- _ABOUT THIS TASK_: Please copy exactly the lines that run from the start of the entries to the line containing "command arrive one", inclusive.

(Collected data entries)
┌──
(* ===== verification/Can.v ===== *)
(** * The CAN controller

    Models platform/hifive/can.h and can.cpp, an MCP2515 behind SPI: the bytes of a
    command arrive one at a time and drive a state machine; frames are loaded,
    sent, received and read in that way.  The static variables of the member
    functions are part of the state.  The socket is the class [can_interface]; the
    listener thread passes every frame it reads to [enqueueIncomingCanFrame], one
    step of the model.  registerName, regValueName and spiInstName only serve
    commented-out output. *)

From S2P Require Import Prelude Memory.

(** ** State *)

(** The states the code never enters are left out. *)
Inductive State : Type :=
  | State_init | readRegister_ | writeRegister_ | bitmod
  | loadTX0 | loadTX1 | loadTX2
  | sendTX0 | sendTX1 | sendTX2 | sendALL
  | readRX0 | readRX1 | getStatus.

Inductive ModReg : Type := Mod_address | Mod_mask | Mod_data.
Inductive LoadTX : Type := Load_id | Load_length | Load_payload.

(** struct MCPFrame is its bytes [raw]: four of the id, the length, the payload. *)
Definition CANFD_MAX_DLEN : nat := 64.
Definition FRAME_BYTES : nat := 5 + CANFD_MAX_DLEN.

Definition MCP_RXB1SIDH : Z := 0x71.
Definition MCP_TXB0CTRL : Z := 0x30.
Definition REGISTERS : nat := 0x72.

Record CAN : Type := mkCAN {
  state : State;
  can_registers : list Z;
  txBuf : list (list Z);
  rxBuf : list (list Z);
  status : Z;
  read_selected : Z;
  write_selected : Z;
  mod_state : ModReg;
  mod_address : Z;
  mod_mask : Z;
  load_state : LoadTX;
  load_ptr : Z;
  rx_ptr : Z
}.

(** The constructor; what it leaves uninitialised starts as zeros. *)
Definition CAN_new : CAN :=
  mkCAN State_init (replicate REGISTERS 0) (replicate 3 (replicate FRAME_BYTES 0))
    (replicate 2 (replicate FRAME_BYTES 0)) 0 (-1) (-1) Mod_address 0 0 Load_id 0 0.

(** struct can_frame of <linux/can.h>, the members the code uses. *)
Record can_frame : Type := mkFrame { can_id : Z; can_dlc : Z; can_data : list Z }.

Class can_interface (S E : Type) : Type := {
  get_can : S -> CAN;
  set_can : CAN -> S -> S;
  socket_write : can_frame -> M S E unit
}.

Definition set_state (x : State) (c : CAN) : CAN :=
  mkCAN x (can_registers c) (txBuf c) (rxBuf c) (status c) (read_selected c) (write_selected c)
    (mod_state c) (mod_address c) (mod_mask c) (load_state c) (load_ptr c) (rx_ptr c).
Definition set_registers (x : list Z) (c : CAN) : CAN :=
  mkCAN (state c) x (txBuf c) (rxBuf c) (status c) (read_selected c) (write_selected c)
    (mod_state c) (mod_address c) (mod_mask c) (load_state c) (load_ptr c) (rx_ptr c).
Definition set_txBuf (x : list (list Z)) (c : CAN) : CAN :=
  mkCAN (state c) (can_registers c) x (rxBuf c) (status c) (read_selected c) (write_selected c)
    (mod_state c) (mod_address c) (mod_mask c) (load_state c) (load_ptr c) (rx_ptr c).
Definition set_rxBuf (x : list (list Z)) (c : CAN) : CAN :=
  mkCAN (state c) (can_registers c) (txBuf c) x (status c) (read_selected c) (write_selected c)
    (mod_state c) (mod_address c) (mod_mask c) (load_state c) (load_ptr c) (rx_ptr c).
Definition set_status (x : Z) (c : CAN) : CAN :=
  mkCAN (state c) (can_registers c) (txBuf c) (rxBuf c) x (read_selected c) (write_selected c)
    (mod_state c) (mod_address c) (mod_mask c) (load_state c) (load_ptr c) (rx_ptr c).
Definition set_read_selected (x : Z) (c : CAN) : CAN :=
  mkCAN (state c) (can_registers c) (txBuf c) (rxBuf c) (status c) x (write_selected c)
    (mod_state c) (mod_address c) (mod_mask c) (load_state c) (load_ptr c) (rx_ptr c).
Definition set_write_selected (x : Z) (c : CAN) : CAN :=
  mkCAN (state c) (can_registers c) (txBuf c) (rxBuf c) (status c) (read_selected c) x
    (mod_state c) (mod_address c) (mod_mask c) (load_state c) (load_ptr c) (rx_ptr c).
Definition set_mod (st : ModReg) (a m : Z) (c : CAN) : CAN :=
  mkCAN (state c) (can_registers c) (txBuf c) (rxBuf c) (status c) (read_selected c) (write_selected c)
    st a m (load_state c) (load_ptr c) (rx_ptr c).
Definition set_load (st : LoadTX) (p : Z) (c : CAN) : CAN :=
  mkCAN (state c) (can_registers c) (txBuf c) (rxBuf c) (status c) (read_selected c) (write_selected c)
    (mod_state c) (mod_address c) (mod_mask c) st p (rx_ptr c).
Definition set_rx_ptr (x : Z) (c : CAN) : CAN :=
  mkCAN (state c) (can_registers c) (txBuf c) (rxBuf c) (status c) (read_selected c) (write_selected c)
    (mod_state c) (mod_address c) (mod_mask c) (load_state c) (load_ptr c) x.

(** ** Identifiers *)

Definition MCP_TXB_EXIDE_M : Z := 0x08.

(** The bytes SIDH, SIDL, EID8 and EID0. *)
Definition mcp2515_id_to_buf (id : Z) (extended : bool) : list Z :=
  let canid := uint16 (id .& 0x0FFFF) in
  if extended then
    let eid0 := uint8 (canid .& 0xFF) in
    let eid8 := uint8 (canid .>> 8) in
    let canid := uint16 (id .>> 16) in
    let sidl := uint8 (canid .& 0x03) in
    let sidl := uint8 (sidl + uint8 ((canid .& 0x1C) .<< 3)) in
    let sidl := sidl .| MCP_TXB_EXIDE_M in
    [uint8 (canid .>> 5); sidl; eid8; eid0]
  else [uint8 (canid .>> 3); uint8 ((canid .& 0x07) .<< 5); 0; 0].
└──
- _EXERCISE SOLUTION_:
(* ===== verification/Can.v ===== *)
(** * The CAN controller

    Models platform/hifive/can.h and can.cpp, an MCP2515 behind SPI: the bytes of a
    command arrive one at a time and drive a state machine; frames are loaded,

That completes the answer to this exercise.